### Assignment
Copy the lines below exactly. Start at the first and finish with the line containing "From S2P Require Import Prelude".

### Listed records
----------

(* ===== verification/Query.v ===== *)
(** * Queries

    The path of a query through the resolver: [resolver_query_on_link.rs] (refused
    types, static records, hosts, the cache, the scopes, the transaction shared by
    threads), [resolver_methods_03.rs] (the scopes and the servers of a scope),
    [resolver_redirect_follow.rs], [resolver_lookup_exact.rs] and the lookups of
    [resolver_methods_04.rs] and [resolver_lookup_public.rs].

    The threads of a [thread::scope] run one after the other, in the order in which
    their results arrive, each with the changes of other threads before each of
    its critical sections. *)

From S2P Require Import Prelude Stateful Text Net Sorting ConfigTypes Config Codec Packet Records.
From S2P Require Import Redirects WireDnssec CacheX Cache Routing Edns Transport Hosts Json.
From S2P Require Import StaticRecords Networkd Inflight World Servers Links Exchange.

(** ** Helpers of [resolver_support.rs] *)

Definition ends_with_dot (s : str) : bool := ends_with s [dot].

(** Add a candidate that is not there yet, whatever its case. *)
Definition push_candidate (candidates : list str) (c : str) : list str :=
  if existsb (λ e, eq_ignore_ascii_case e c) candidates then candidates else candidates ++ [c].

Definition lookup_candidates (name : str) (ds : list Domain) (single_label : bool) : list str :=
  let relative := trim_end_matches dot name in
  if bool_decide (relative = []) || ends_with_dot name || contains_char dot relative then [name]
  else
    let candidates := fold_left (λ acc d,
      if d_route_only d || bool_decide (d_name d = lit ".") then acc
      else push_candidate acc (relative ++ [dot] ++ d_name d)) ds [] in
    if single_label then push_candidate candidates relative else candidates.

Definition normalize_shared_response (response : bytes) : option bytes :=
  to_option (rewrite_id response 0).

Definition response_is_success (response : bytes) : bool :=
  match header_parse response with Ok h => response_code h =? 0 | _ => false end.

Definition rotate_left_32 (n : Z) : Z :=
  Z.lor (Z.land (Z.shiftl n 32) (2 ^ 64 - 1)) (Z.shiftr n 32).

Definition route_cache_id (generation : Z) (ifindex : option Z) : Z :=
  let ifindex := match ifindex with Some i => if 0 <=? i then i else 0 | None => 0 end in
  Z.lxor (rotate_left_32 generation) ifindex.

Definition RCODE_REFUSED : Z := 5.

Section query.
Context (env : Env) (self : Resolver) (fuel : nat) `{io : !IterOrder XKey CacheEntry}.

(** ** The servers of a scope *)

(** The locals of the loop over the attempts. *)
Record rounds : Type := mk_rounds {
  ro_attempted : gset ServerKey;
  ro_last_response : option (bytes * SocketAddr);
  ro_last_error : option ResolveError;
}.

(** [budget.exhausted() || budget.expired()]. *)
Definition budget_over : rst bool :=
  e ← budget_exhausted;
  if e : bool then mret true else budget_expired env.

Fixpoint server_rounds (n : nat) (keys : list ServerKey) (query : bytes) (s : rounds) :
    rst (rounds + bytes * SocketAddr) :=
  match n with
  | O => mret (inl s)
  | S n =>
      over ← budget_over;
      if over : bool then mret (inl s)
      else
        let attempted :=
          if bool_decide (size (ro_attempted s) = length keys) then ∅ else ro_attempted s in
        chosen ← select_server env keys attempted;
        match chosen with
        | None => mret (inl { s with ro_attempted := attempted })
        | Some key =>
            let s := { s with ro_attempted := {[ key ]} ∪ attempted } in
            started ← now env;
            r ← attempt (exchange_with_features env self fuel key query);
            match r with
            | Ok response =>
                finished ← now env;
                _ ← record_success env key (finished - started);
                header ← wire (header_parse response);
                if response_code header =? RCODE_REFUSED then
                  let s := { s with ro_last_response := Some (response, sk_server key) } in
                  if bool_decide (size (ro_attempted s) = length keys) then mret (inl s)
                  else server_rounds n keys query s
                else mret (inr (response, sk_server key))
            | Err error =>
                finished ← now env;
                _ ← record_failure env key (finished - started);
                let s := { s with ro_last_error := Some error } in
                over ← budget_over;
                if over : bool then mret (inl s) else server_rounds n keys query s
            | Panic => lift Panic
            | Diverge => lift Diverge
            end
        end
  end.

(** What is returned when no attempt gave an answer. *)
Definition rounds_result (s : rounds) : rst (bytes * SocketAddr) :=
  match ro_last_response s with
  | Some r => mret r
  | None =>
      expired ← budget_expired env;
      if expired : bool then fail (RIo (IoTimedOut (lit "DNS query timed out")))
      else
        exhausted ← budget_exhausted;
        if exhausted : bool then fail (RProtocol (lit "maximum DNS transaction attempts reached"))
        else fail (default RNoNameServers (ro_last_error s))
  end.

Definition query_servers (scope : ScopeKind) (servers : list SocketAddr) (query : bytes) :
    rst (bytes * SocketAddr) :=
  specs ← server_specs_for_scope env self scope servers;
  if bool_decide (specs = []) then fail RNoNameServers
  else
    let keys := server_keys_for_specs scope specs in
    _ ← budget_new env;
    r ← server_rounds (Z.to_nat (attempts (rs_config self))) keys query (mk_rounds ∅ None None);
    match r with
    | inr answer => mret answer
    | inl s => rounds_result s
    end.

(** ** The scopes of a query *)

(** [for result in receiver]: the first success, the last other response, the
    last error. *)
Record arrivals : Type := mk_arrivals {
  ar_success : option (bytes * SocketAddr);
  ar_response : option (bytes * SocketAddr);
  ar_error : option ResolveError;
}.

Definition arrive (a : arrivals) (r : rres (bytes * SocketAddr)) : arrivals :=
  match r with
  | Ok (response, server) =>
      if response_is_success response then
        match ar_success a with
        | None => { a with ar_success := Some (response, server) }
        | Some _ => a
        end
      else { a with ar_response := Some (response, server) }
  | Err e => { a with ar_error := Some e }
  | Panic | Diverge => a
  end.

Fixpoint run_scopes (scopes : list RouteScope) (query : bytes) (a : arrivals) : rst arrivals :=
  match scopes with
  | [] => mret a
  | s :: scopes =>
      r ← attempt (query_servers (sc_kind s) (sc_servers s) query);
      match r with
      | Panic => lift Panic
      | Diverge => lift Diverge
      | r => run_scopes scopes query (arrive a r)
      end
  end.

Definition query_scopes (scopes : list RouteScope) (query : bytes) : rst (bytes * SocketAddr) :=
  match scopes with
  | [s] => query_servers (sc_kind s) (sc_servers s) query
  | _ =>
      order ← next_event (λ n, arrival env n (length scopes));
      a ← run_scopes (omap (λ i, scopes !! i) order) query (mk_arrivals None None None);
      match ar_success a, ar_response a with
      | Some r, _ | None, Some r => mret r
      | None, None => fail (default RNoNameServers (ar_error a))
      end
  end.

(** ** One query *)

Definition static_records_answer (enabled : bool) (query : bytes) : rst (option bytes) :=
  if negb enabled then mret None
  else
    t ← now env;
    fs ← next_event (os_static_files env);
    fs' ← next_event (os_static_files env);
    r ← atomically env (λ sh,
      let '(r, s) := static_answer fs fs' t query (sh_static sh) in
      (Ok r, { sh with sh_static := s }));
    wire r.

Definition cache_get (key : CacheKey) (id : Z) (allow_stale : bool) : rst (option bytes) :=
  t ← now env;
  atomically env (λ sh,
    match dns_cache_get (sh_cache sh) key id allow_stale t with
    | Ok (r, c) => (Ok r, { sh with sh_cache := c })
    | Err e => match e with end
    | Panic => (Panic, sh)
    | Diverge => (Diverge, sh)
    end).

(** [let _ = self.cache.insert(...)]. *)
Definition cache_insert_response (key : CacheKey) (response : bytes) : rst unit :=
  t ← now env;
  atomically env (λ sh,
    match dns_cache_insert (sh_cache sh) key response t with
    | Ok (_, c) => (Ok (), { sh with sh_cache := c })
    | Err _ => (Ok (), sh)
    | Panic => (Panic, sh)
    | Diverge => (Diverge, sh)
    end).

Definition inflight_begin (key : InflightKey) : rst InflightRole :=
  atomically env (λ sh,
    let '(role, f) := begin key (sh_inflight sh) in (Ok role, { sh with sh_inflight := f })).

(** [transaction_leader.complete(response)], and its [Drop]. *)
Definition inflight_finish (key : InflightKey) (entry : nat) (response : option bytes) : rst unit :=
  _ ← updating env (λ sh, { sh with sh_inflight := finish_state entry response (sh_inflight sh) });
  updating env (λ sh, { sh with sh_inflight := finish_table key entry (sh_inflight sh) }).

(** [entry.wait()]: returns once the entry is not running. *)
Definition inflight_wait (entry : nat) : rst (option bytes) := λ w,
  let sh := while_blocked env (w_events w) entry (w_shared w) in
  let w := { w with w_shared := sh; w_events := S (w_events w) } in
  match wait_ready entry (sh_inflight sh) with
  | Some r => (Ok r, w)
  | None => (Diverge, w)
  end.

Definition relevant_scope (s : RouteScope) : rst bool :=
  match sc_kind s with
  | ScopeLink ifindex => networkd_link_relevant env ifindex
  | ScopeGlobal | ScopeFallback => mret true
  end.

Fixpoint filter_scopes (scopes : list RouteScope) : rst (list RouteScope) :=
  match scopes with
  | [] => mret []
  | s :: scopes =>
      keep ← relevant_scope s;
      rest ← filter_scopes scopes;
      mret (if keep : bool then s :: rest else rest)
  end.

(** The work of the leader; [None] when the transaction failed for good. *)
Definition lead (key : CacheKey) (id : Z) (scopes : list RouteScope) (query : bytes) :
    rst (rres bytes) :=
  r ← attempt (query_scopes scopes query);
  match r with
  | Ok (response, server) =>
      _ ← (if cache (rs_config self) &&
              (cache_from_localhost (rs_config self) || negb (ip_is_loopback (sock_ip server)))
           then cache_insert_response key response else mret ());
      mret (Ok response)
  | Err error =>
      let timed_out := is_timeout error in
      stale ← (if cache (rs_config self) then cache_get key id true else mret None);
      match stale with
      | Some response =>
          _ ← count env (λ c, { c with ct_cache_hits := u64_incr (ct_cache_hits c) });
          _ ← (if timed_out then
                 _ ← count env (λ c, { c with ct_timeouts := u64_incr (ct_timeouts c) });
                 count env (λ c, { c with ct_timeouts_served_stale :=
                   u64_incr (ct_timeouts_served_stale c) })
               else count env (λ c, { c with ct_failures_served_stale :=
                      u64_incr (ct_failures_served_stale c) }));
          mret (Ok response)
      | None =>
          _ ← (if timed_out
               then count env (λ c, { c with ct_timeouts := u64_incr (ct_timeouts c) })
               else mret ());
          _ ← count env (λ c, { c with ct_failures := u64_incr (ct_failures c) });
          mret (Err error)
      end
  | Panic => lift Panic
  | Diverge => lift Diverge
  end.

(** The loop over the roles: a follower of a leader that failed asks again. *)
Fixpoint transaction (n : nat) (ikey : InflightKey) (key : CacheKey) (id : Z)
    (scopes : list RouteScope) (query : bytes) : rst bytes :=
  match n with
  | O => lift Diverge
  | S n =>
      role ← inflight_begin ikey;
      match role with
      | Leader entry =>
          result ← lead key id scopes query;
          _ ← inflight_finish ikey entry
                (response ← to_option result; normalize_shared_response response);
          lift result
      | Follower entry =>
          response ← inflight_wait entry;
          match response with
          | Some response => wire (rewrite_id response id)
          | None => transaction n ikey key id scopes query
          end
      end
  end.

(** From the choice of the scopes on. *)
Definition ask_scopes (query : bytes) (header : Header) (question : Question)
    (ifindex : option Z) (route : Z) (key : CacheKey) : rst bytes :=
  selected ← reading env (λ sh,
    select (sh_routing sh) (name_text (q_name question)) ifindex (rs_global_servers self)
      (rs_fallback_servers self) (domains (rs_config self)));
  selected ← lift (map_err RLink selected);
  scopes ← filter_scopes selected;
  if bool_decide (scopes = []) then
    _ ← count env (λ c, { c with ct_failures := u64_incr (ct_failures c) });
    fail RNoNameServers
  else
    ikey ← wire (inflight_key route query);
    transaction fuel ikey key (h_id header) scopes query.

(** The static records and the hosts: the answer, if there is one. *)
Definition local_answers (query : bytes) (question : Question) : rst (option bytes) :=
  answer ← static_records_answer (read_static_records (rs_config self)) query;
  match answer with
  | Some response =>
      _ ← count env (λ c, { c with ct_local_answers := u64_incr (ct_local_answers c) });
      mret (Some response)
  | None =>
      records ← reading env (λ sh, hosts_lookup (sh_hosts sh) question);
      match records with
      | Some records =>
          _ ← count env (λ c, { c with ct_local_answers := u64_incr (ct_local_answers c) });
          response ← wire (local_response query records 0);
          mret (Some response)
      | None => mret None
      end
  end.

(** What runs while the transaction is counted as active. *)
Definition active_query (query : bytes) (mode : QueryMode) (header : Header) (question : Question)
    (ifindex : option Z) : rst bytes :=
  answer ← match mode with ModeFull => local_answers query question | ModeProxy => mret None end;
  match answer with
  | Some response => mret response
  | None =>
      generation ← reading env sh_routing_generation;
      let route := route_cache_id generation ifindex in
      let key := mk_key (canonical_wire (q_name question)) (q_rr_type question) (q_class question)
                   (checking_disabled header) route in
      hit ← (if cache (rs_config self) then cache_get key (h_id header) false else mret None);
      match hit with
      | Some response =>
          _ ← count env (λ c, { c with ct_cache_hits := u64_incr (ct_cache_hits c) });
          mret response
      | None =>
          _ ← (if cache (rs_config self)
               then count env (λ c, { c with ct_cache_misses := u64_incr (ct_cache_misses c) })
               else mret ());
          ask_scopes query header question ifindex route key
      end
  end.

Definition query_on_link (query : bytes) (mode : QueryMode) (ifindex : option Z) : rst bytes :=
  _ ← wire (validate query false);
  header ← wire (header_parse query);
  question ← wire (first_question query);
  match (i ← ifindex; if i <? 0 then Some i else None) with
  | Some i => fail (RLink (InvalidIfindex i))
  | None =>
      if bool_decide (q_rr_type question ∈ refuse_record_types (rs_config self))
      then wire (refused_for query)
      else
        _ ← count env (λ c, { c with ct_transactions := u64_incr (ct_transactions c) });
        _ ← count env (λ c, { c with ct_current_transactions :=
              u64_incr (ct_current_transactions c) });
        r ← attempt (active_query query mode header question ifindex);
        _ ← count env (λ c, { c with ct_current_transactions :=
              (ct_current_transactions c - 1) mod 2 ^ 64 });
        lift r
  end.

Definition resolver_query (query : bytes) (mode : QueryMode) : rst bytes :=
  query_on_link query mode None.

Definition query_or_servfail (query : bytes) (mode : QueryMode) : rst bytes :=
  r ← attempt (resolver_query query mode);
  match r with
  | Ok response => mret response
  | Err _ => wire (servfail_for query)
  | Panic => lift Panic
  | Diverge => lift Diverge
  end.
End query.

----------

### Answer to this exercise
(* ===== verification/Query.v ===== *)
(** * Queries

    The path of a query through the resolver: [resolver_query_on_link.rs] (refused
    types, static records, hosts, the cache, the scopes, the transaction shared by
    threads), [resolver_methods_03.rs] (the scopes and the servers of a scope),
    [resolver_redirect_follow.rs], [resolver_lookup_exact.rs] and the lookups of
    [resolver_methods_04.rs] and [resolver_lookup_public.rs].

    The threads of a [thread::scope] run one after the other, in the order in which
    their results arrive, each with the changes of other threads before each of
    its critical sections. *)

From S2P Require Import Prelude Stateful Text Net Sorting ConfigTypes Config Codec Packet Records.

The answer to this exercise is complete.